Há algum tempo perguntei a uma pessoa convictamente de esquerda, militante do PCP e leitora evangélica do “Avante!”, que sempre se queixa das taxas moderadoras e cujos rendimentos não são muitos baixos, se estaria disposta a pagar taxas moderadoras mais elevadas, para ajudar a melhorar o SNS e servir melhor os que não têm dinheiro para frequentar consultas e outros serviços no sector privado (que essa pessoa pode fazer). Disse-me que não.
O governo anterior não quis, ou faltou-lhe a coragem para tanto, mexer nas taxas moderadoras e alterar a sua fundamentação (o que até se poderia compreender porque seria mais uma acha para a fogueira pré-insurrecional em que o País viveu em 2012 e em 2013). O mais longe que conseguiu ir foi na imposição de taxas moderadoras às mulheres que abortam (que o vão fazer porque assim o decidem) e no alargamento de algumas isenções, correcto numa perspectiva genérica.

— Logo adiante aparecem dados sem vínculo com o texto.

(** The state after [set_addr]. *)
Definition put_addr (ip i a : Z) (s : fs) : fs :=
  mkFs (f_b s) (f_sb s) (<[ip := with_addr (ino s ip) i a]> (f_itab s)) (f_cwd s).

Lemma wp_set_addr ip i a Q s : Q tt (put_addr ip i a s) → wp (set_addr ip i a) Q s.
Proof. intros HQ. by apply wp_modify. Qed.

Lemma put_addr_only ip i a s s1 : fkept s s1 → only_addrs ip s (put_addr ip i a s1).
Proof.
  intros (K & E1 & E2 & E3). unfold put_addr, only_addrs. cbn [f_b f_sb f_itab f_cwd]. rewrite E1, E2, E3.
  split_and!; try done.
  - intros jp Hj. rewrite inode_at_insert. by case_decide.
  - eexists. rewrite inode_at_insert. by case_decide.
Qed.

(** The indirect block is there, and is the transaction's to write. *)
Record ind_ready (ip : Z) (W : list Z) (r : nat) (s s1 : fs) (ind : Z) : Prop := {
  ir_ind : indirect (ino s1 ip) = ind;
  ir_nz : ind ≠ 0;
  ir_ready : ∃ W1, ready (f_b s1) [] [] W1 (S r) ∧ W ⊆ W1 ∧ ind ∈ W1;
  ir_addr : ∀ b, 0 <= b < MAXFILE → addr_of (flb s1) (ino s1 ip) b = addr_of (flb s) (ino s ip) b;
  ir_file : file_ok s1 (ino s1 ip);
  ir_lay : layout s1;
  ir_owned : ∀ m, owned s m → owned s1 m ∧ flb s1 m = flb s m ∧ (m = ind → m = indirect (ino s ip));
  ir_fresh : indirect (ino s1 ip) = indirect (ino s ip) ∨ ¬ owned s ind;
  ir_unt : untouched s s1 (ino s ip);
  ir_only : only_addrs ip s s1;
  ir_room : ∀ k, room s (S k) → room s1 k
}.

(** What a block costs beside itself: the indirect block, unless it can be
    logged already. *)
Definition ind_cost (x : inode) (W : list Z) (bn : Z) : nat :=
  if (bn <? NDIRECT) || (negb (indirect x =? 0) && bool_decide (indirect x ∈ W)) then 0 else 1.

Lemma balloc_free s W r :
  layout s → room s 1 → (∀ n, is_bmap (f_sb s) n → n ∈ W) → ready (f_b s) [] [] W (S r) →
  wp (balloc ROOTDEV) (λ b s', ready (f_b s') [] [] (b :: W) r ∧ allocated b s s') s.
Proof.
  intros L Hr HW R. eapply wp_mono; [apply balloc_spec; try done|].
  - by apply (room_ex s 0).
  - intros n Hn. by apply elem_of_nil in Hn.
  - simpl. lia.
  - by intros b s' (H1 & H2 & _).
Qed.

Lemma bmap_indirect ip W r s bn :
  layout s → file_ok s (ino s ip) → room s 1 → (∀ n, is_bmap (f_sb s) n → n ∈ W) → NDIRECT <= bn →
  ready (f_b s) [] [] W (ind_cost (ino s ip) W bn + S r) →
  wp (if indirect (ino s ip) =? 0 then
        let! addr := balloc ROOTDEV in set_addr ip NDIRECT addr ;; ret addr
      else ret (indirect (ino s ip))) (λ ind s1, ind_ready ip W r s s1 ind) s.
Proof.
  intros L F Hr HW Hb R. unfold ind_cost in R. rewrite (proj2 (Z.ltb_ge bn NDIRECT)) in R by lia.
  destruct (Z.eqb_spec (indirect (ino s ip)) 0) as [E0|E0]; simpl in R.
  - eapply wp_step; [by apply (balloc_free s W (S r))|]. intros a s1 (R1 & A). apply wp_bind, wp_set_addr, wp_ret.
    pose proof (al_kept _ _ _ A) as (K1 & Esb & Eit & _).
    destruct (new_indirect s s1 a (ino s ip) L A F E0) as (N1 & N2).
    assert (ino (put_addr ip NDIRECT a s1) ip = with_addr (ino s ip) NDIRECT a) as Ex.
    { unfold put_addr. cbn [f_itab]. rewrite inode_at_insert, Eit. by case_decide. }
    split; rewrite ?Ex.
    + rewrite indirect_with_addr; [done|apply (fo_len F)|done].
    + apply (allocated_new s s1 a L A).
    + exists (a :: W). split_and!; [done|set_solver|by left].
    + exact N1.
    + by apply (file_ok_tables s1).
    + by apply (layout_tables s1), (allocated_layout a s s1 L A).
    + intros m Hm. destruct (allocated_owned s s1 a m L A Hm) as (? & ? & ?). by split_and!.
    + right. apply not_owned_free, A.
    + apply (allocated_untouched s s1 a _ L A).
    + by apply put_addr_only, A.
    + intros k Hk. by apply (room_allocated s s1 a k A).
  - apply wp_ret. assert (∃ W1, ready (f_b s) [] [] W1 (S r) ∧ W ⊆ W1 ∧ indirect (ino s ip) ∈ W1) as HW1.
    { case_bool_decide; [by exists W|]. exists (indirect (ino s ip) :: W).
      split_and!; [|set_solver|by left]. apply ready_more; [done|]. by apply (fo_ind F). }
    split; try done; try by apply F.
    by left. apply only_addrs_kept, fkept_refl. intros k Hk. by eapply room_less; [done|lia].
Qed.

(** Block [bn] of [ip] is [a]; it was there, or it was allocated and is zero. *)
Record bmapped (ip bn : Z) (W : list Z) (r : nat) (s s' : fs) (a : Z) : Prop := {
  bm_addr : addr_of (flb s') (ino s' ip) bn = a;
  bm_ready : ∃ W', ready (f_b s') [] [] W' r ∧ W ⊆ W' ∧ a ∈ W' ∧ (NDIRECT <= bn → indirect (ino s' ip) ≠ 0 ∧ indirect (ino s' ip) ∈ W');
  bm_new : addr_of (flb s) (ino s ip) bn = 0 → ¬ owned s a;
  bm_ind : indirect (ino s' ip) = indirect (ino s ip) ∨ ¬ owned s (indirect (ino s' ip));
  bm_dir : bn < NDIRECT → indirect (ino s' ip) = indirect (ino s ip);
  bm_ext : extends (flb s) (ino s ip) (flb s') (ino s' ip) bn;
  bm_unt : untouched s s' (ino s ip);
  bm_file : file_ok s' (ino s' ip);
  bm_lay : layout s';
  bm_only : only_addrs ip s s';
  bm_room : ∀ k, room s (2 + k) → room s' k
}.

Lemma extends_refl f x bn : addr_of f x bn ≠ 0 → extends f x f x bn.
Proof. by unfold extends. Qed.

Lemma bmap_direct_spec ip bn W r s :
  layout s → file_ok s (ino s ip) → room s 1 → (∀ n, is_bmap (f_sb s) n → n ∈ W) → 0 <= bn < NDIRECT →
  ready (f_b s) [] [] W (S r) → wp (bmap ip bn) (λ a s', bmapped ip bn W r s s' a) s.
Proof.
  intros L F Hr HW Hb R. unfold bmap. apply wp_bind, wp_gets. rewrite (fo_dev F).
  rewrite (proj2 (Z.ltb_lt bn NDIRECT)) by lia. apply wp_bind, wp_gets.
  assert (nth (Z.to_nat bn) (i_addrs (ino s ip)) 0 = addr_of (flb s) (ino s ip) bn) as ->.
  { unfold addr_of. by rewrite (proj2 (Z.ltb_lt bn NDIRECT)) by lia. }
  destruct (Z.eqb_spec (addr_of (flb s) (ino s ip) bn) 0) as [E|E].
  - eapply wp_step; [by apply (balloc_free s W r)|]. intros a s1 (R1 & A). apply wp_bind, wp_set_addr, wp_ret.
    pose proof (al_kept _ _ _ A) as (K1 & Esb & Eit & _).
    destruct (new_direct s s1 a (ino s ip) bn L A F Hb E) as (N1 & N2).
    assert (ino (put_addr ip bn a s1) ip = with_addr (ino s ip) bn a) as Ex.
    { unfold put_addr. cbn [f_itab]. rewrite inode_at_insert, Eit. by case_decide. }
    split; rewrite ?Ex.
    + rewrite (addr_of_direct (flb s)); [by rewrite Z.eqb_refl|apply (fo_len F)|lia|lia].
    + exists (a :: W). split_and!; [done|set_solver|by left|lia].
    + intros _. apply not_owned_free, A.
    + left. rewrite indirect_with_addr by (apply (fo_len F) || lia). by rewrite (proj2 (Z.eqb_neq _ _)) by lia.
    + intros _. rewrite indirect_with_addr by (apply (fo_len F) || lia). by rewrite (proj2 (Z.eqb_neq _ _)) by lia.
    + done.
    + apply (allocated_untouched s s1 a _ L A).
    + by apply (file_ok_tables s1).
    + by apply (layout_tables s1), (allocated_layout a s s1 L A).
    + by apply put_addr_only, A.
    + intros k Hk. apply (room_allocated s s1 a k A). eapply room_less; [done|lia].
  - apply wp_ret. split; try done.
    + exists (addr_of (flb s) (ino s ip) bn :: W). split_and!; [|set_solver|by left|lia].
      apply ready_more; [done|]. apply (fo_owned F); [unfold MAXFILE, NINDIRECT, NDIRECT, BSIZE in *; lia|done].
    + by left.
    + by apply only_addrs_kept, fkept_refl.
    + intros k Hk. eapply room_less; [done|lia].
Qed.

Há uma semana, o PS propôs na Assembleia da República (indo decerto ao encontro do que pensam o governo do mesmo partido e o BE e o PCP que o apoiam) que as famílias dos funcionários ferroviários passassem a viajar nos comboios à borla. Ou seja, em transportes públicos que, no seu conjunto, servem o País, e insuficientemente, e que todos nós pagamos.
Politicamente, é isto: uma perspectiva utilitária do Estado em função de interesses sectoriais que se movem pelo dinheiro e pela acumulação de “regalias”.
É o que se passa na saúde e no SNS. Aliás, basta ver de onde emanam, politicamente, no caso do SNS, os grandes defensores da perversidade do sistema: a função pública, que (toda ela) dispõe de um serviço de saúde próprio com preços muito vantajosos (a ADSE). E como já se viu são esse eleitorado e mais o que pode ser considerado uma verdadeira aristocracia operária à escala portuguesa que estão nas boas graças do PS, do BE e do PCP e bem representados nas suas direcções e nos seus sindicatos.
Por isso, que lhes interessam, verdadeiramente, os desaires dos outros quando se pode arvorar a borla como ideologia e pagá-la com o dinheiro alheio?